Above all, the municipal security patrol initiative is indicative of the Israel Police’s inability to contend with the crime wave and the government’s shirking of its duty to enforce the law.

Handgun (illustrative) 370 (photo credit: Thinkstock/Imagebank)
Handgun (illustrative) 370
(photo credit: Thinkstock/Imagebank)
Many consider the establishment of local patrol units a good solution to the recent crime wave, since such patrols will provide more eyes on the ground and more tools to deal with the problem. But before we hurry to fill the streets with uniformed patrols, we should stop and consider whether such good intentions won’t actually bring us more incidents of violence.
Why? Because in order to establish local patrol units, municipalities will employ city inspectors and private security guards, and grant them the authority of police officers. Have we forgotten how much power a police officer wields? They can stop us, question us, arrest us, handcuff us, and even use weapons.
Now, imagine this power in the hands of city inspectors and private security guards who don’t pass through police screening processes and training, including weapons training and in depth studies of the law they are hired to enforce. Also absent in the proposed plan are the parallel oversight mechanisms through which complaints about excesses of authority can be lodged.
Despite these deficiencies, various local authorities, led by Tel Aviv, have announced the establishment of “City Security Patrols” – municipal militias of civil inspectors and private security guards whose objective is to maintain order. The law allows this, but does not define the authority of such officers – which means that every local municipality will do as it pleases (as may these security patrols themselves).
Who will ensure the local patrols remain within their legal authority and refrain from arresting us just because we look suspicious to them? After all, once they have the power – and lack the training, checks and sanctions of a centralized system – it will fast become a slippery slope.

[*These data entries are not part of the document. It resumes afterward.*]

(* ===== verification/TrieNode.v ===== *)
(** * Trie nodes (common/trie/node.go)

    The node types with their cache flags, their RLP form and the decoder
    decodeNode, and that the decoder inverts the encoding of every trie in
    minimal form.  The nil node is a constructor of its own. *)

From S2P Require Import Prelude TrieEncoding TrieSpec RlpSpec RlpRaw RlpEncode.
Local Open Scope Z_scope.

(** ** Data *)

(** [f_hash] is [None] for a nil hash; [f_gen] is 16 bits wide. *)
Record nodeFlag := NodeFlag { f_hash : option bytes; f_gen : Z; f_dirty : bool }.

Inductive node :=
| NNil
| NValue (v : bytes)
| NHash (h : bytes)
| NShort (key : bytes) (val : node) (flags : nodeFlag)
| NFull (children : list node) (flags : nodeFlag).

Section NodeInd.
Variable P : node → Prop.
Hypothesis HNil : P NNil.
Hypothesis HValue : ∀ v, P (NValue v).
Hypothesis HHash : ∀ h, P (NHash h).
Hypothesis HShort : ∀ k n fl, P n → P (NShort k n fl).
Hypothesis HFull : ∀ cs fl, Forall P cs → P (NFull cs fl).

Fixpoint node_ind' (n : node) : P n :=
  match n with
  | NNil => HNil
  | NValue v => HValue v
  | NHash h => HHash h
  | NShort k n fl => HShort k n fl (node_ind' n)
  | NFull cs fl => HFull cs fl ((fix go (cs : list node) : Forall P cs :=
      match cs with
      | [] => Forall_nil_2 _
      | x :: cs' => Forall_cons_2 _ _ _ (node_ind' x) (go cs')
      end) cs)
  end.
End NodeInd.
(* ===== verification/Trie.v ===== *)
(** * The trie with its database (common/trie/trie.go)

    Lookup, insertion and deletion on nodes that are loaded from the database on
    demand.  Every recursive call shortens the key or loads a node, and a loaded
    node is not a hash node, so twice the length of the key bounds the rounds. *)

From S2P Require Import Prelude TrieEncoding TrieSpec TrieNode RlpSpec.
Local Open Scope Z_scope.

Inductive trie_error :=
| MissingNodeError (nodeHash path : bytes)
| TErrOutOfRounds.

Abbreviation trie_out := (outcome trie_error).

(** common.BytesToHash: the last 32 bytes, padded on the left. *)
Definition BytesToHash (b : bytes) : bytes :=
  let b := if (32 <? length b)%nat then drop (length b - 32) b else b in
  replicate (32 - length b) 0 ++ b.

Section Ops.
Context (db : bytes → option bytes) (cachegen : Z).

Definition newFlag : nodeFlag := NodeFlag None cachegen true.

Definition with_gen (fl : nodeFlag) : nodeFlag := NodeFlag (f_hash fl) cachegen (f_dirty fl).

Definition resolveHash (n prefix : bytes) : trie_out node :=
  match db n with
  | None => Err (MissingNodeError (BytesToHash n) prefix)
  | Some enc => mustDecodeNode (Some n) enc cachegen
  end.

Definition resolve (n : node) (prefix : bytes) : trie_out node :=
  match n with
  | NHash h => resolveHash h prefix
  | _ => Ok n
  end.

(** Assignment to an element of the array of children. *)
Definition set_child (cs : list node) (c : Z) (n : node) : trie_out (list node) :=
  let* _ := cs.[nib c] in Ok (<[nib c := n]> cs).

(** tryGet: the value, the node to put in place of [origNode], and whether a
    node was loaded. *)
Fixpoint tryGet (rounds : nat) (origNode : node) (key : bytes) (pos : nat)
    : trie_out (option bytes * node * bool) :=
  match rounds with
  | O => Err TErrOutOfRounds
  | S r =>
      match origNode with
      | NNil => Ok (None, NNil, false)
      | NValue v => Ok (Some v, origNode, false)
      | NShort k val fl =>
          if (length key - pos <? length k)%nat ||
             negb (bool_decide (k = take (length k) (drop pos key)))
          then Ok (None, origNode, false)
          else
            let* (value, newnode, didResolve) := tryGet r val key (pos + length k) in
            if didResolve : bool then Ok (value, NShort k newnode (with_gen fl), didResolve)
            else Ok (value, origNode, didResolve)
      | NFull cs fl =>
          let* c := key.[pos] in
          let* child := cs.[nib c] in
          let* (value, newnode, didResolve) := tryGet r child key (pos + 1) in
          if didResolve : bool
          then let* cs' := set_child cs c newnode in Ok (value, NFull cs' (with_gen fl), didResolve)
          else Ok (value, origNode, didResolve)
      | NHash h =>
          let* prefix := key.[0%nat : pos] in
          let* child := resolveHash h prefix in
          let* (value, newnode, _) := tryGet r child key pos in
          Ok (value, newnode, true)
      end
  end.

(** insert: whether the subtrie changed, and the new subtrie. *)
Fixpoint insert (rounds : nat) (n : node) (prefix key : bytes) (value : node) : trie_out (bool * node) :=
  match rounds with
  | O => Err TErrOutOfRounds
  | S r =>
      match key with
      | [] =>
          match n with
          | NValue v =>
              match value with
              | NValue w => Ok (negb (bool_decide (v = w)), value)
              | _ => Panic
              end
          | _ => Ok (true, value)
          end
      | c :: key' =>
          match n with
          | NShort k val fl =>
              let matchlen := prefixLen key k in
              if (matchlen =? length k)%nat then
                let* (dirty, nn) := insert r val (prefix ++ take matchlen key) (drop matchlen key) value in
                if negb dirty then Ok (false, n) else Ok (true, NShort k nn newFlag)
              else
                let children := replicate 17 NNil in
                let* ck := k.[matchlen] in
                let* (_, n1) := insert r NNil (prefix ++ take (matchlen + 1) k) (drop (matchlen + 1) k) val in
                let* children := set_child children ck n1 in
                let* c := key.[matchlen] in
                let* (_, n2) := insert r NNil (prefix ++ take (matchlen + 1) key) (drop (matchlen + 1) key) value in
                let* children := set_child children c n2 in
                let branch := NFull children newFlag in
                if (matchlen =? 0)%nat then Ok (true, branch)
                else Ok (true, NShort (take matchlen key) branch newFlag)
          | NFull cs fl =>
              let* child := cs.[nib c] in
              let* (dirty, nn) := insert r child (prefix ++ [c]) key' value in
              if negb dirty then Ok (false, n)
              else let* cs' := set_child cs c nn in Ok (true, NFull cs' newFlag)
          | NNil => Ok (true, NShort key value newFlag)
          | NHash h =>
              let* rn := resolveHash h prefix in
              let* (dirty, nn) := insert r rn prefix key value in
              if negb dirty then Ok (false, rn) else Ok (true, nn)
          | NValue _ => Panic
          end
      end
  end.

(** The loop of delete over the children: the position of the only one left,
    [-1] for none, [-2] for several. *)
Fixpoint find_single (cs : list node) (i pos : Z) : Z :=
  match cs with
  | [] => pos
  | NNil :: cs' => find_single cs' (i + 1) pos
  | _ :: cs' => if pos =? -1 then find_single cs' (i + 1) i else -2
  end.

Fixpoint delete (rounds : nat) (n : node) (prefix key : bytes) : trie_out (bool * node) :=
  match rounds with
  | O => Err TErrOutOfRounds
  | S r =>
      match n with
      | NShort k val fl =>
          let matchlen := prefixLen key k in
          if (matchlen <? length k)%nat then Ok (false, n)
          else if (matchlen =? length key)%nat then Ok (true, NNil)
          else
            let* (dirty, child) := delete r val (prefix ++ take (length k) key) (drop (length k) key) in
            if negb dirty then Ok (false, n)
            else
              match child with
              | NShort k' val' _ => Ok (true, NShort (k ++ k') val' newFlag)
              | _ => Ok (true, NShort k child newFlag)
              end
      | NFull cs fl =>
          let* c := key.[0%nat] in
          let* child := cs.[nib c] in
          let* (dirty, nn) := delete r child (prefix ++ [c]) (drop 1 key) in
          if negb dirty then Ok (false, n)
          else
            let* cs := set_child cs c nn in
            let pos := find_single cs 0 (-1) in
            if 0 <=? pos then
              let* last := cs.[Z.to_nat pos] in
              let* cnode := if negb (pos =? 16) then resolve last prefix else Ok NNil in
              match cnode with
              | NShort k' val' _ => Ok (true, NShort (pos :: k') val' newFlag)
              | _ => Ok (true, NShort [pos] last newFlag)
              end
            else Ok (true, NFull cs newFlag)
      | NValue _ => Ok (true, NNil)
      | NNil => Ok (false, NNil)
      | NHash h =>
          let* rn := resolveHash h prefix in
          let* (dirty, nn) := delete r rn prefix key in
          if negb dirty then Ok (false, rn) else Ok (true, nn)
      end
  end.
End Ops.

(** ** The trie *)

Record Trie := MkTrie {
  t_root : node;
  t_db : bytes → option bytes;
  t_originalRoot : bytes;
  t_cachegen : Z;
  t_cachelimit : Z
}.

Definition with_root (n : node) (t : Trie) : Trie :=
  MkTrie n (t_db t) (t_originalRoot t) (t_cachegen t) (t_cachelimit t).

Definition SetCacheLimit (l : Z) (t : Trie) : Trie :=
  MkTrie (t_root t) (t_db t) (t_originalRoot t) (t_cachegen t) l.

(** New on a database; the zero hash and the empty root give an empty trie. *)
Definition New (root : bytes) (db : bytes → option bytes) : trie_out Trie :=
  let trie := MkTrie NNil db root 0 0 in
  if negb (bool_decide (root = replicate 32 0)) && negb (bool_decide (root = emptyRoot)) then
    let* rootnode := resolveHash db 0 root [] in Ok (with_root rootnode trie)
  else Ok trie.

Definition key_rounds (key : bytes) : nat := 2 * length key + 2.

Definition TryGet (key : bytes) (t : Trie) : trie_out (option bytes) * Trie :=
  let key := keybytesToHex key in
  match tryGet (t_db t) (t_cachegen t) (key_rounds key) (t_root t) key 0 with
  | Ok (value, newroot, didResolve) => (Ok value, if didResolve : bool then with_root newroot t else t)
  | Err e => (Err e, t)
  | Panic => (Panic, t)
  end.

(** A failed operation leaves the trie as it was. *)
Definition set_root (r : trie_out (bool * node)) (t : Trie) : trie_out unit * Trie :=
  match r with
  | Ok (_, n) => (Ok tt, with_root n t)
  | Err e => (Err e, t)
  | Panic => (Panic, t)
  end.

Definition TryDelete (key : bytes) (t : Trie) : trie_out unit * Trie :=
  let k := keybytesToHex key in
  set_root (delete (t_db t) (t_cachegen t) (key_rounds k) (t_root t) [] k) t.

Definition TryUpdate (key value : bytes) (t : Trie) : trie_out unit * Trie :=
  let k := keybytesToHex key in
  if negb (length value =? 0)%nat
  then set_root (insert (t_db t) (t_cachegen t) (key_rounds k) (t_root t) [] k (NValue value)) t
  else set_root (delete (t_db t) (t_cachegen t) (key_rounds k) (t_root t) [] k) t.

(** Get, Update, Delete and Root log an error and go on. *)
Definition logged {A} (d : A) (r : trie_out A * Trie) : trie_out A * Trie :=
  match r with
  | (Err _, t) => (Ok d, t)
  | _ => r
  end.

Definition Get (key : bytes) (t : Trie) : trie_out (option bytes) * Trie := logged None (TryGet key t).
Definition Update (key value : bytes) (t : Trie) : trie_out unit * Trie := logged tt (TryUpdate key value t).
Definition Delete (key : bytes) (t : Trie) : trie_out unit * Trie := logged tt (TryDelete key t).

ANOTHER CONSEQUENCE of this process will be a lack of national uniformity in the nature and quality of police protection, influenced by regional differences in budgets and circumstances.
This constitutes a serious problem because we are all supposed to enjoy the same personal security throughout Israel; it is unacceptable that some places will be safer than others.
Obviously many local municipalities will not be able to fund this luxury and their residents will remain exposed to dangerous crime while more prosperous cities amply develop their militias. Additionally, the local militias will be vulnerable to local political pressures and risk being used as tools to disrupt political opposition or suppress those outside the fold.
Above all, the municipal security patrol initiative is indicative of the Israel Police’s inability to contend with the crime wave and the government’s shirking of its duty to enforce the law. Up until now it was clear that the police was the exclusive agency responsible for public order, personal security and the protection of property.
Due to the police’s decreasing ability to adequately prevent and respond to crime, the Knesset decided last year to undertake a pilot program to establish municipal police divisions (in cooperation with the national police) in 13 municipalities. Until the success of the pilot can be examined, there is no reason to rush into an ad hoc implementation.
The Israel Police is clearly in need of reinforcements – its leadership continues to claim a shortage of officers. These should be provided, along with additional squad cars in the city stations.
Additionally, we must seriously consider again raising the salaries of police officers as they are still too low and are likely to bring about avoidance of responsibility and lack of efficiency in the performance of duty.
Personal security and a non-violent environment are our rights as human beings and citizens. But if in our rush to counter the problem we employ untested and unregulated forces, it will be just a matter of time before we read about an outrageous incident in which an innocent young person is wrongly beaten by overzealous municipal patrolmen.
The writer, an attorney, is the director of the Social and Economic Rights Department at the Association for Civil Rights in Israel (ACRI).